> _Work to be completed_: Your job is to write out each record precisely as it stands.
[[ Source data, beginning ]]
(* ===== verification/Services.v ===== *)
(** * Service bookkeeping (pkg/proxy/util/services.go)

    Change tracking between two syncs ([ServiceChangeMap]) and the map of
    service ports the proxier works from ([ProxyServiceMap]). A nil
    [ProxyServiceMap] is [None]: [reflect.DeepEqual] tells it from an empty
    map. *)

From S2P Require Import Prelude GoNet ProxyTypes ChangeTracking.
Import Api.

Module Services.

Record ServiceInfo := {
  ClusterIP : IP;
  Port : Z;
  Protocol : string;
  NodePort : Z;
  SessionAffinity : bool;
  ExternalIPs : list string;
  OnlyNodeLocalEndpoints : bool;
  healthCheckNodePort : Z;
}.

Global Instance ServiceInfo_eq_dec : EqDecision ServiceInfo.
Proof. solve_decision. Defined.

Abbreviation ProxyServiceMap := (gmap ServicePortName ServiceInfo).

Abbreviation ServiceChange := (Change ServiceInfo).
Abbreviation ServiceChangeMap := (Changes ServiceInfo).

Record UpdateServiceMapResult := {
  HcServices : gmap NamespacedName Z;
  StaleServices : gset string;
}.

(** [make([]string, n)] followed by [copy] is a fresh copy of the slice. *)
Definition NewServiceInfo (serviceName : ServicePortName) (port : ServicePort)
    (service : Service) : ServiceInfo := {|
  ClusterIP := Net.ParseIP (spec_ClusterIP service);
  Port := sp_Port port;
  Protocol := Strings.ToLower (sp_Protocol port);
  NodePort := sp_NodePort port;
  SessionAffinity := bool_decide (spec_SessionAffinity service = "ClientIP");
  ExternalIPs := spec_ExternalIPs service;
  OnlyNodeLocalEndpoints := false;
  healthCheckNodePort := 0;
|}.

Definition IsServiceIPSet (service : Service) : bool :=
  negb (bool_decide (spec_ClusterIP service = "None")) &&
  negb (bool_decide (spec_ClusterIP service = "")).

Definition ShouldSkipService (svcName : NamespacedName) (service : Service) : bool :=
  if negb (IsServiceIPSet service) then true
  else bool_decide (spec_Type service = ServiceTypeExternalName).

Definition servicePortName (svcName : NamespacedName) (p : ServicePort) : ServicePortName :=
  {| spn_NamespacedName := svcName; spn_Port := sp_Name p |}.

Definition serviceToServiceMap (service : option Service)
    : gomap ServicePortName ServiceInfo :=
  match service with
  | None => None
  | Some service =>
      let svcName := service_nsn service in
      if ShouldSkipService svcName service then None
      else Some (foldl (λ serviceMap servicePort,
             let svcPortName := servicePortName svcName servicePort in
             <[svcPortName := NewServiceInfo svcPortName servicePort service]> serviceMap)
           ∅ (spec_Ports service))
  end.

Definition NewServiceChangeMap : ServiceChangeMap := ∅.

(** [(scm *ServiceChangeMap) Update]. *)
Definition Update (scm : ServiceChangeMap) (namespacedName : NamespacedName)
    (previous current : option Service) : ServiceChangeMap * bool :=
  update serviceToServiceMap scm namespacedName previous current.

Section with_order.
Context `{MR : MapRange}.

Definition merge_step (st : ProxyServiceMap * gset string)
    (e : ServicePortName * ServiceInfo) : ProxyServiceMap * gset string :=
  let '(sm, existingPorts) := st in
  let '(svcPortName, info) := e in
  (<[svcPortName := info]> sm, {[spn_Port svcPortName]} ∪ existingPorts).

(** [(sm *ProxyServiceMap) merge]: the updated map and the ports present. *)
Definition merge (sm : ProxyServiceMap) (other : gomap ServicePortName ServiceInfo)
    : T (ProxyServiceMap * gset string) :=
  l ← range (gm other);
  mret (foldl merge_step (sm, ∅) l).

Definition unmerge_step (existingPorts : gset string)
    (st : ProxyServiceMap * gset string) (svcPortName : ServicePortName)
    : ProxyServiceMap * gset string :=
  let '(sm, staleServices) := st in
  if decide (spn_Port svcPortName ∈ existingPorts) then (sm, staleServices)
  else match sm !! svcPortName with
       | Some info =>
           (delete svcPortName sm,
            if decide (Protocol info = lower_udp)
            then {[Net.IP_String (ClusterIP info)]} ∪ staleServices
            else staleServices)
       | None => (sm, staleServices)
       end.

(** [(sm *ProxyServiceMap) unmerge]. *)
Definition unmerge (sm : ProxyServiceMap) (other : gomap ServicePortName ServiceInfo)
    (existingPorts staleServices : gset string) : T (ProxyServiceMap * gset string) :=
  l ← range (gm other);
  mret (foldl (unmerge_step existingPorts) (sm, staleServices) l.*1).

(** One round of the loop of [UpdateServiceMap]. *)
Definition apply_change (st : ProxyServiceMap * gset string) (change : ServiceChange)
    : T (ProxyServiceMap * gset string) :=
  let '(serviceMap, stale) := st in
  '(serviceMap, existingPorts) ← merge serviceMap (Current change);
  unmerge serviceMap (Previous change) existingPorts stale.

Definition hc_step (hc : gmap NamespacedName Z) (e : ServicePortName * ServiceInfo)
    : gmap NamespacedName Z :=
  if decide (healthCheckNodePort e.2 = 0%Z) then hc
  else <[spn_NamespacedName e.1 := uint16 (healthCheckNodePort e.2)]> hc.

(** [UpdateServiceMap]: the changes are applied and left in place. *)
Definition UpdateServiceMap (serviceMap : ProxyServiceMap) (changes : ServiceChangeMap)
    : T (ProxyServiceMap * UpdateServiceMapResult) :=
  items ← range changes;
  '(serviceMap, stale) ← foldT apply_change (serviceMap, ∅) items.*2;
  entries ← range serviceMap;
  mret (serviceMap, {| HcServices := foldl hc_step ∅ entries; StaleServices := stale |}).

End with_order.

(** [BuildServiceMap]: rebuild the whole map from the watcher's list. *)
Definition build_step (newServiceMap : ProxyServiceMap) (service : Service) : ProxyServiceMap :=
  let svcName := service_nsn service in
  if bool_decide (spec_ClusterIP service = "None") || bool_decide (spec_ClusterIP service = "")
  then newServiceMap
  else if bool_decide (spec_Type service = "ExternalName") then newServiceMap
  else foldl (λ m servicePort,
         let serviceName := servicePortName svcName servicePort in
         <[serviceName := NewServiceInfo serviceName servicePort service]> m)
       newServiceMap (spec_Ports service).

Definition BuildServiceMap `{MapRange} (services : list Service)
    (oldServiceMap : ProxyServiceMap) : T (ProxyServiceMap * gset string) :=
  let newServiceMap := foldl build_step ∅ services in
  old ← range oldServiceMap;
  mret (newServiceMap, foldl (λ stale '(name, info),
    match newServiceMap !! name with
    | Some _ => stale
    | None => if decide (Protocol info = lower_udp)
              then {[Net.IP_String (ClusterIP info)]} ∪ stale else stale
    end) ∅ old).

End Services.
[[ Source data, end ]]
> _Answer for this exercise_:
(* ===== verification/Services.v ===== *)
(** * Service bookkeeping (pkg/proxy/util/services.go)

    Change tracking between two syncs ([ServiceChangeMap]) and the map of
    service ports the proxier works from ([ProxyServiceMap]). A nil
    [ProxyServiceMap] is [None]: [reflect.DeepEqual] tells it from an empty
    map. *)

From S2P Require Import Prelude GoNet ProxyTypes ChangeTracking.
Import Api.

Module Services.

Record ServiceInfo := {
  ClusterIP : IP;
  Port : Z;
  Protocol : string;
  NodePort : Z;
  SessionAffinity : bool;
  ExternalIPs : list string;
  OnlyNodeLocalEndpoints : bool;
  healthCheckNodePort : Z;
}.

Global Instance ServiceInfo_eq_dec : EqDecision ServiceInfo.
Proof. solve_decision. Defined.

Abbreviation ProxyServiceMap := (gmap ServicePortName ServiceInfo).

Abbreviation ServiceChange := (Change ServiceInfo).
Abbreviation ServiceChangeMap := (Changes ServiceInfo).

Record UpdateServiceMapResult := {
  HcServices : gmap NamespacedName Z;
  StaleServices : gset string;
}.

(** [make([]string, n)] followed by [copy] is a fresh copy of the slice. *)
Definition NewServiceInfo (serviceName : ServicePortName) (port : ServicePort)
    (service : Service) : ServiceInfo := {|
  ClusterIP := Net.ParseIP (spec_ClusterIP service);
  Port := sp_Port port;
  Protocol := Strings.ToLower (sp_Protocol port);
  NodePort := sp_NodePort port;
  SessionAffinity := bool_decide (spec_SessionAffinity service = "ClientIP");
  ExternalIPs := spec_ExternalIPs service;
  OnlyNodeLocalEndpoints := false;
  healthCheckNodePort := 0;
|}.

Definition IsServiceIPSet (service : Service) : bool :=
  negb (bool_decide (spec_ClusterIP service = "None")) &&
  negb (bool_decide (spec_ClusterIP service = "")).

Definition ShouldSkipService (svcName : NamespacedName) (service : Service) : bool :=
  if negb (IsServiceIPSet service) then true
  else bool_decide (spec_Type service = ServiceTypeExternalName).

Definition servicePortName (svcName : NamespacedName) (p : ServicePort) : ServicePortName :=
  {| spn_NamespacedName := svcName; spn_Port := sp_Name p |}.

Definition serviceToServiceMap (service : option Service)
    : gomap ServicePortName ServiceInfo :=
  match service with
  | None => None
  | Some service =>
      let svcName := service_nsn service in
      if ShouldSkipService svcName service then None
      else Some (foldl (λ serviceMap servicePort,
             let svcPortName := servicePortName svcName servicePort in
             <[svcPortName := NewServiceInfo svcPortName servicePort service]> serviceMap)
           ∅ (spec_Ports service))
  end.

Definition NewServiceChangeMap : ServiceChangeMap := ∅.

(** [(scm *ServiceChangeMap) Update]. *)
Definition Update (scm : ServiceChangeMap) (namespacedName : NamespacedName)
    (previous current : option Service) : ServiceChangeMap * bool :=
  update serviceToServiceMap scm namespacedName previous current.

Section with_order.
Context `{MR : MapRange}.

Definition merge_step (st : ProxyServiceMap * gset string)
    (e : ServicePortName * ServiceInfo) : ProxyServiceMap * gset string :=
  let '(sm, existingPorts) := st in
  let '(svcPortName, info) := e in
  (<[svcPortName := info]> sm, {[spn_Port svcPortName]} ∪ existingPorts).

(** [(sm *ProxyServiceMap) merge]: the updated map and the ports present. *)
Definition merge (sm : ProxyServiceMap) (other : gomap ServicePortName ServiceInfo)
    : T (ProxyServiceMap * gset string) :=
  l ← range (gm other);
  mret (foldl merge_step (sm, ∅) l).

Definition unmerge_step (existingPorts : gset string)
    (st : ProxyServiceMap * gset string) (svcPortName : ServicePortName)
    : ProxyServiceMap * gset string :=
  let '(sm, staleServices) := st in
  if decide (spn_Port svcPortName ∈ existingPorts) then (sm, staleServices)
  else match sm !! svcPortName with
       | Some info =>
           (delete svcPortName sm,
            if decide (Protocol info = lower_udp)
            then {[Net.IP_String (ClusterIP info)]} ∪ staleServices
            else staleServices)
       | None => (sm, staleServices)
       end.

(** [(sm *ProxyServiceMap) unmerge]. *)
Definition unmerge (sm : ProxyServiceMap) (other : gomap ServicePortName ServiceInfo)
    (existingPorts staleServices : gset string) : T (ProxyServiceMap * gset string) :=
  l ← range (gm other);
  mret (foldl (unmerge_step existingPorts) (sm, staleServices) l.*1).

(** One round of the loop of [UpdateServiceMap]. *)
Definition apply_change (st : ProxyServiceMap * gset string) (change : ServiceChange)
    : T (ProxyServiceMap * gset string) :=
  let '(serviceMap, stale) := st in
  '(serviceMap, existingPorts) ← merge serviceMap (Current change);
  unmerge serviceMap (Previous change) existingPorts stale.

Definition hc_step (hc : gmap NamespacedName Z) (e : ServicePortName * ServiceInfo)
    : gmap NamespacedName Z :=
  if decide (healthCheckNodePort e.2 = 0%Z) then hc
  else <[spn_NamespacedName e.1 := uint16 (healthCheckNodePort e.2)]> hc.

(** [UpdateServiceMap]: the changes are applied and left in place. *)
Definition UpdateServiceMap (serviceMap : ProxyServiceMap) (changes : ServiceChangeMap)
    : T (ProxyServiceMap * UpdateServiceMapResult) :=
  items ← range changes;
  '(serviceMap, stale) ← foldT apply_change (serviceMap, ∅) items.*2;
  entries ← range serviceMap;
  mret (serviceMap, {| HcServices := foldl hc_step ∅ entries; StaleServices := stale |}).

End with_order.

(** [BuildServiceMap]: rebuild the whole map from the watcher's list. *)
Definition build_step (newServiceMap : ProxyServiceMap) (service : Service) : ProxyServiceMap :=
  let svcName := service_nsn service in
  if bool_decide (spec_ClusterIP service = "None") || bool_decide (spec_ClusterIP service = "")
  then newServiceMap
  else if bool_decide (spec_Type service = "ExternalName") then newServiceMap
  else foldl (λ m servicePort,
         let serviceName := servicePortName svcName servicePort in
         <[serviceName := NewServiceInfo serviceName servicePort service]> m)
       newServiceMap (spec_Ports service).

Definition BuildServiceMap `{MapRange} (services : list Service)
    (oldServiceMap : ProxyServiceMap) : T (ProxyServiceMap * gset string) :=
  let newServiceMap := foldl build_step ∅ services in
  old ← range oldServiceMap;
  mret (newServiceMap, foldl (λ stale '(name, info),
    match newServiceMap !! name with
    | Some _ => stale
    | None => if decide (Protocol info = lower_udp)
              then {[Net.IP_String (ClusterIP info)]} ∪ stale else stale
    end) ∅ old).

End Services.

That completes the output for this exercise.